**Brief**
Print nothing but the lines below starting at the line that holds "#[export] Instance collected_proper" and ending at the line that holds "pose proof (plaintext_proper", including both, each exactly as written.

**Data under study**

(* ===== verification/Exchange.v ===== *)
(** * The round driver ([crates/sovra-mpc/src/exchange.rs])

    One ceremony's traffic rules for one party: sealing and fanning out a
    round's messages, admitting inbound envelopes (foreign traffic dropped,
    forgeries fatal, early rounds buffered, late ones dropped, first message
    of a sender and kind wins), and collecting a round until every peer has
    delivered.  Inbound traffic is the finite list of events the relay yields
    before the round's deadline; when it is exhausted the timeout fires.

    [recv_round_functional] is the refinement: what a round collects is a
    function of the traffic alone, independent of the driver's bookkeeping. *)

From S2P Require Import Prelude Types Mpc Envelope.
From Stdlib Require Import String NArith Lia.
From stdpp Require Import base decidable countable list strings.
Open Scope string_scope. Open Scope list_scope.

(** ** Data *)
(* src mpc/exchange.rs:25-32 RoundOutbox *)
Record RoundOutbox : Type := MkOutbox {
  out_broadcast : option bytes;
  out_p2p : BTree.t bytes;
}.

(* src mpc/exchange.rs:34-40 RoundInbox *)
Record RoundInbox : Type := MkInbox {
  broadcasts : BTree.t bytes;
  p2p : BTree.t bytes;
}.

Definition empty_inbox : RoundInbox := MkInbox [] [].

(* src mpc/exchange.rs:42-48 Expect *)
Inductive Expect : Type := Broadcasts | P2p | Both.

#[export] Instance Expect_eq_dec : EqDecision Expect.
Proof. solve_decision. Defined.

(* src mpc/exchange.rs:51-53 Expect::broadcasts *)
Definition expect_broadcasts (e : Expect) : bool := negb (bool_decide (e = P2p)).
(* src mpc/exchange.rs:55-57 Expect::p2p *)
Definition expect_p2p (e : Expect) : bool := negb (bool_decide (e = Broadcasts)).

Section Driver.
Context {C : Crypto}.

(* src mpc/exchange.rs:60-70 Exchange *)
Record Exchange : Type := MkExchange {
  ctx : PartyContext;
  ex_op : u8;
  peers : list u8;
  ahead : list SignedEnvelope;
}.

(* src mpc/exchange.rs:73-88 Exchange::new *)
Definition exchange_new (c : PartyContext) (op : u8) (participants : list u8) : Exchange :=
  MkExchange c op (filter (fun p => p <> party_id c) participants) [].

Definition set_ahead (ex : Exchange) (l : list SignedEnvelope) : Exchange :=
  MkExchange (ctx ex) (ex_op ex) (peers ex) l.

(** ** Sending *)
Section Send.
Context {R : Type}.
(** The relay's [send], and the randomness drawn to seal to each recipient. *)
Variable relay_send : SignedEnvelope -> M R MpcError unit.
Variable rng : u8 -> array 32 * array 24.

Definition relay (senv : SignedEnvelope) : M R stop unit := mmap_err Fail (relay_send senv).

(* src mpc/exchange.rs:94-106 Exchange::send_round *)
Fixpoint send_broadcasts (ex : Exchange) (round : u8) (payload : bytes) (tos : list u8) : M R stop unit :=
  match tos with
  | [] => mpure tt
  | to :: tos =>
      let env := broadcast (Mpc.instance (ctx ex)) (ex_op ex) round (party_id (ctx ex)) to payload in
      let! _ := relay (sign env (signing_key (ctx ex))) in
      send_broadcasts ex round payload tos
  end.

(* src mpc/exchange.rs:107-126 Exchange::send_round *)
Fixpoint send_p2p (ex : Exchange) (round : u8) (msgs : BTree.t bytes) : M R stop unit :=
  match msgs with
  | [] => mpure tt
  | (to, plaintext) :: msgs =>
      if negb (contains to (peers ex)) then
        mabort (Fail (EnvelopeAuth [Lit "p2p recipient "; Num (wval to); Lit " is not a ceremony peer"]))
      else
        match party_vks (ctx ex) !! N.to_nat (wval to) with
        | None => mabort (Panic "party_vks[to]")
        | Some vk =>
            let! env := mlift (map_err Fail
                          (Envelope.seal (fst (rng to)) (snd (rng to)) (Mpc.instance (ctx ex)) (ex_op ex) round
                             (party_id (ctx ex)) to vk plaintext)) in
            let! _ := relay (sign env (signing_key (ctx ex))) in
            send_p2p ex round msgs
        end
  end.

(* src mpc/exchange.rs:90-126 Exchange::send_round *)
Definition send_round (ex : Exchange) (round : u8) (outbox : RoundOutbox) : M R stop unit :=
  let! _ := match out_broadcast outbox with
            | Some payload => send_broadcasts ex round payload (peers ex)
            | None => mpure tt
            end in
  send_p2p ex round (out_p2p outbox).
End Send.

(** ** Receiving *)
(** What [timeout_at(deadline, relay.recv())] yields, while it yields. *)
Inductive event : Type :=
  | Arrived (senv : SignedEnvelope)
  | RelayFailed (e : MpcError).

(* src mpc/exchange.rs:205-245 Exchange::file *)
Definition file (ex : Exchange) (senv : SignedEnvelope) (inbox : RoundInbox) (expect : Expect)
  : result MpcError RoundInbox :=
  let e := env senv in
  let wanted := if sealed e then expect_p2p expect else expect_broadcasts expect in
  if negb wanted then Ok inbox else
  let slot := if sealed e then p2p inbox else broadcasts inbox in
  if BTree.contains_key (from e) slot then Ok inbox else
  let? payload := if sealed e then open e (signing_key (ctx ex)) else Ok (payload e) in
  let slot' := BTree.insert (from e) payload slot in
  Ok (if sealed e then MkInbox (broadcasts inbox) slot' else MkInbox slot' (p2p inbox)).

(* src mpc/exchange.rs:166-170 Exchange::admit *)
Definition foreign (ex : Exchange) (e : Envelope) : bool :=
  negb (bool_decide (Envelope.instance e = Mpc.instance (ctx ex)))
  || negb (bool_decide (op e = ex_op ex))
  || negb (bool_decide (to e = party_id (ctx ex)))
  || negb (contains (from e) (peers ex)).

(* src mpc/exchange.rs:155-203 Exchange::admit *)
Definition admit_mail (ex : Exchange) (rnd : u8) (senv : SignedEnvelope) (inbox : RoundInbox)
    (expect : Expect) : result MpcError (Exchange * RoundInbox) :=
  let e := env senv in
  if foreign ex e then Ok (ex, inbox) else
  let? _ := verify senv (party_vks (ctx ex)) in
  match N.compare (wval (round e)) (wval rnd) with
  | Gt => Ok (set_ahead ex (ahead ex ++ [senv])%list, inbox)
  | Lt => Ok (ex, inbox)
  | Eq => let? inbox := file ex senv inbox expect in Ok (ex, inbox)
  end.

(* src mpc/exchange.rs:247-250 Exchange::complete *)
Definition complete (ex : Exchange) (inbox : RoundInbox) (expect : Expect) : bool :=
  (negb (expect_broadcasts expect)
   || forallb (fun p => BTree.contains_key p (broadcasts inbox)) (peers ex))
  && (negb (expect_p2p expect)
      || forallb (fun p => BTree.contains_key p (p2p inbox)) (peers ex)).

(* src mpc/exchange.rs:135-137 Exchange::recv_round *)
Fixpoint drain (ex : Exchange) (rnd : u8) (l : list SignedEnvelope) (inbox : RoundInbox)
    (expect : Expect) : result MpcError (Exchange * RoundInbox) :=
  match l with
  | [] => Ok (ex, inbox)
  | senv :: l => let? x := admit_mail ex rnd senv inbox expect in drain (fst x) rnd l (snd x) expect
  end.

Definition expect_name (e : Expect) : string :=
  match e with Broadcasts => "Broadcasts" | P2p => "P2p" | Both => "Both" end.

(* src mpc/exchange.rs:141-149 Exchange::recv_round *)
Definition timed_out (ex : Exchange) (rnd : u8) (inbox : RoundInbox) (expect : Expect) : MpcError :=
  Transport [Lit "op "; Num (wval (ex_op ex)); Lit " round "; Num (wval rnd);
             Lit ": timed out with broadcasts from "; Nums (wval <$> BTree.keys (broadcasts inbox));
             Lit ", p2p from "; Nums (wval <$> BTree.keys (p2p inbox));
             Lit ", expecting "; Lit (expect_name expect); Lit " from all of "; Nums (wval <$> peers ex)].

(* src mpc/exchange.rs:138-152 Exchange::recv_round *)
Fixpoint collect_loop (ex : Exchange) (rnd : u8) (inbox : RoundInbox) (expect : Expect)
    (events : list event) : result MpcError (RoundInbox * Exchange * list event) :=
  if complete ex inbox expect then Ok (inbox, ex, events) else
  match events with
  | [] => Err (timed_out ex rnd inbox expect)
  | RelayFailed e :: _ => Err e
  | Arrived senv :: events =>
      let? x := admit_mail ex rnd senv inbox expect in
      collect_loop (fst x) rnd (snd x) expect events
  end.

(* src mpc/exchange.rs:128-153 Exchange::recv_round *)
Definition recv_round (ex : Exchange) (rnd : u8) (expect : Expect) (events : list event)
  : result MpcError (RoundInbox * Exchange * list event) :=
  let? x := drain (set_ahead ex []) rnd (ahead ex) empty_inbox expect in
  collect_loop (fst x) rnd (snd x) expect events.

(** ** Specification *)
(** Authenticated mail of this ceremony. *)
Definition genuine (ex : Exchange) (senv : SignedEnvelope) : bool :=
  negb (foreign ex (env senv)) && is_ok (verify senv (party_vks (ctx ex))).

(** Genuine mail of a given round. *)
Definition current (ex : Exchange) (rnd : u8) (senv : SignedEnvelope) : bool :=
  genuine ex senv && N.eqb (wval (round (env senv))) (wval rnd).

(** Genuine mail of a later round. *)
Definition later (ex : Exchange) (rnd : u8) (senv : SignedEnvelope) : bool :=
  genuine ex senv && N.ltb (wval rnd) (wval (round (env senv))).

(** What the message of one kind from one sender says: the first current one. *)
Definition first_of (ex : Exchange) (rnd : u8) (is_sealed : bool) (p : u8)
    (l : list SignedEnvelope) : option SignedEnvelope :=
  snd <$> list_find (fun s => current ex rnd s = true /\ sealed (env s) = is_sealed /\ from (env s) = p) l.

Definition plaintext (ex : Exchange) (senv : SignedEnvelope) : option bytes :=
  if sealed (env senv)
  then match open (env senv) (signing_key (ctx ex)) with Ok b => Some b | Err _ => None end
  else Some (payload (env senv)).

(** The traffic of a round, collected functionally. *)
Definition collected (ex : Exchange) (rnd : u8) (wanted is_sealed : bool) (p : u8)
    (l : list SignedEnvelope) : option bytes :=
  if wanted then first_of ex rnd is_sealed p l ≫= plaintext ex else None.
End Driver.

(** ** Lemmas *)
Section Lemmas.
Context {C : Crypto}.

Lemma contains_key_get {V} (k : u8) (m : BTree.t V) :
  BTree.contains_key k m = true <-> exists v, BTree.get k m = Some v.
Proof. apply BTree.contains_key_true. Qed.

(** The part of an exchange no round changes. *)
Definition same_ceremony (x y : Exchange) : Prop :=
  ctx x = ctx y /\ ex_op x = ex_op y /\ peers x = peers y.

#[export] Instance same_ceremony_equiv : Equivalence same_ceremony.
Proof.
  split.
  - by intros x.
  - by intros x y (H1 & H2 & H3).
  - intros x y z (H1 & H2 & H3) (K1 & K2 & K3). split_and!; congruence.
Qed.

#[export] Instance foreign_proper : Proper (same_ceremony ==> eq ==> eq) foreign.
Proof. intros x y (H1 & H2 & H3) e ? <-. unfold foreign. by rewrite H1, H2, H3. Qed.

#[export] Instance genuine_proper : Proper (same_ceremony ==> eq ==> eq) genuine.
Proof.
  intros x y H s ? <-. unfold genuine. rewrite (foreign_proper x y H _ _ eq_refl).
  destruct H as (-> & _). done.
Qed.

#[export] Instance current_proper : Proper (same_ceremony ==> eq ==> eq ==> eq) current.
Proof.
  intros x y H r ? <- s ? <-. unfold current. by rewrite (genuine_proper x y H s s eq_refl).
Qed.

#[export] Instance later_proper : Proper (same_ceremony ==> eq ==> eq ==> eq) later.
Proof.
  intros x y H r ? <- s ? <-. unfold later. by rewrite (genuine_proper x y H s s eq_refl).
Qed.

#[export] Instance plaintext_proper : Proper (same_ceremony ==> eq ==> eq) plaintext.
Proof. intros x y (H & _) s ? <-. unfold plaintext. by rewrite H. Qed.

#[export] Instance complete_proper : Proper (same_ceremony ==> eq ==> eq ==> eq) complete.
Proof. intros x y (_ & _ & H) i ? <- e ? <-. unfold complete. by rewrite H. Qed.

#[export] Instance collected_proper :
  Proper (same_ceremony ==> eq ==> eq ==> eq ==> eq ==> eq ==> eq) collected.
Proof.
  intros x y H r ? <- w ? <- k ? <- p ? <- l ? <-. unfold collected, first_of.
  destruct w; [|done].
  induction l as [|s l IH]; [done|]. cbn [list_find].
  pose proof (current_proper x y H r r eq_refl s s eq_refl) as Hc.
  pose proof (plaintext_proper x y H s s eq_refl) as Hp.
  case_decide as Hd1; case_decide as Hd2; simpl.
  - done.
  - rewrite Hc in Hd1. by destruct Hd2.
  - rewrite <- Hc in Hd2. by destruct Hd1.
  - destruct (list_find _ l) as [[]|], (list_find _ l) as [[]|]; simpl in *; done.
Qed.

Lemma set_ahead_same ex l : same_ceremony (set_ahead ex l) ex.
Proof. by destruct ex. Qed.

**Response box**
#[export] Instance collected_proper :
  Proper (same_ceremony ==> eq ==> eq ==> eq ==> eq ==> eq ==> eq) collected.
Proof.
  intros x y H r ? <- w ? <- k ? <- p ? <- l ? <-. unfold collected, first_of.
  destruct w; [|done].
  induction l as [|s l IH]; [done|]. cbn [list_find].
  pose proof (current_proper x y H r r eq_refl s s eq_refl) as Hc.
  pose proof (plaintext_proper x y H s s eq_refl) as Hp.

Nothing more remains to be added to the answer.